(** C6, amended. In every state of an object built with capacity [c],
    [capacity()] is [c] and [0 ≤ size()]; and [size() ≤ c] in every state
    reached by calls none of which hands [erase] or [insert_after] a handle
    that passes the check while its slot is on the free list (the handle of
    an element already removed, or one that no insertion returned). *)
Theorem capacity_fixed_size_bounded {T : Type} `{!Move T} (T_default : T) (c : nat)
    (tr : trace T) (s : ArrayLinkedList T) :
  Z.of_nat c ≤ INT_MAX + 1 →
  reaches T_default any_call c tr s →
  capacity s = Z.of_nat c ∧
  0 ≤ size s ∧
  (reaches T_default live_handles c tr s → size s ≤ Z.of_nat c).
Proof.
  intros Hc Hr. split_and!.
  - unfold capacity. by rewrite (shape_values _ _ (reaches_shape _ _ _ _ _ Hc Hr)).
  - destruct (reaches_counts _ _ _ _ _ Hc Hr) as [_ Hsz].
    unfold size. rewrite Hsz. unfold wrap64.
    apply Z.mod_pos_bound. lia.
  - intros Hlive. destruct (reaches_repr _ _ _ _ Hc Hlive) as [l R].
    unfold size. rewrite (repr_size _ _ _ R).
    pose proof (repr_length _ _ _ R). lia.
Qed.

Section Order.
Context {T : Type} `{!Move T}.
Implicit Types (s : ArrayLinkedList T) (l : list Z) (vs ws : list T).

» What you are asked to do:
Copy out the full set of records precisely, leaving nothing out.

» Task response:
(** C6, amended. In every state of an object built with capacity [c],
    [capacity()] is [c] and [0 ≤ size()]; and [size() ≤ c] in every state
    reached by calls none of which hands [erase] or [insert_after] a handle
    that passes the check while its slot is on the free list (the handle of
    an element already removed, or one that no insertion returned). *)
Theorem capacity_fixed_size_bounded {T : Type} `{!Move T} (T_default : T) (c : nat)
    (tr : trace T) (s : ArrayLinkedList T) :
  Z.of_nat c ≤ INT_MAX + 1 →
  reaches T_default any_call c tr s →
  capacity s = Z.of_nat c ∧
  0 ≤ size s ∧
  (reaches T_default live_handles c tr s → size s ≤ Z.of_nat c).
Proof.
  intros Hc Hr. split_and!.
  - unfold capacity. by rewrite (shape_values _ _ (reaches_shape _ _ _ _ _ Hc Hr)).
  - destruct (reaches_counts _ _ _ _ _ Hc Hr) as [_ Hsz].
    unfold size. rewrite Hsz. unfold wrap64.
    apply Z.mod_pos_bound. lia.
  - intros Hlive. destruct (reaches_repr _ _ _ _ Hc Hlive) as [l R].
    unfold size. rewrite (repr_size _ _ _ R).
    pose proof (repr_length _ _ _ R). lia.
Qed.

Section Order.
Context {T : Type} `{!Move T}.
Implicit Types (s : ArrayLinkedList T) (l : list Z) (vs ws : list T).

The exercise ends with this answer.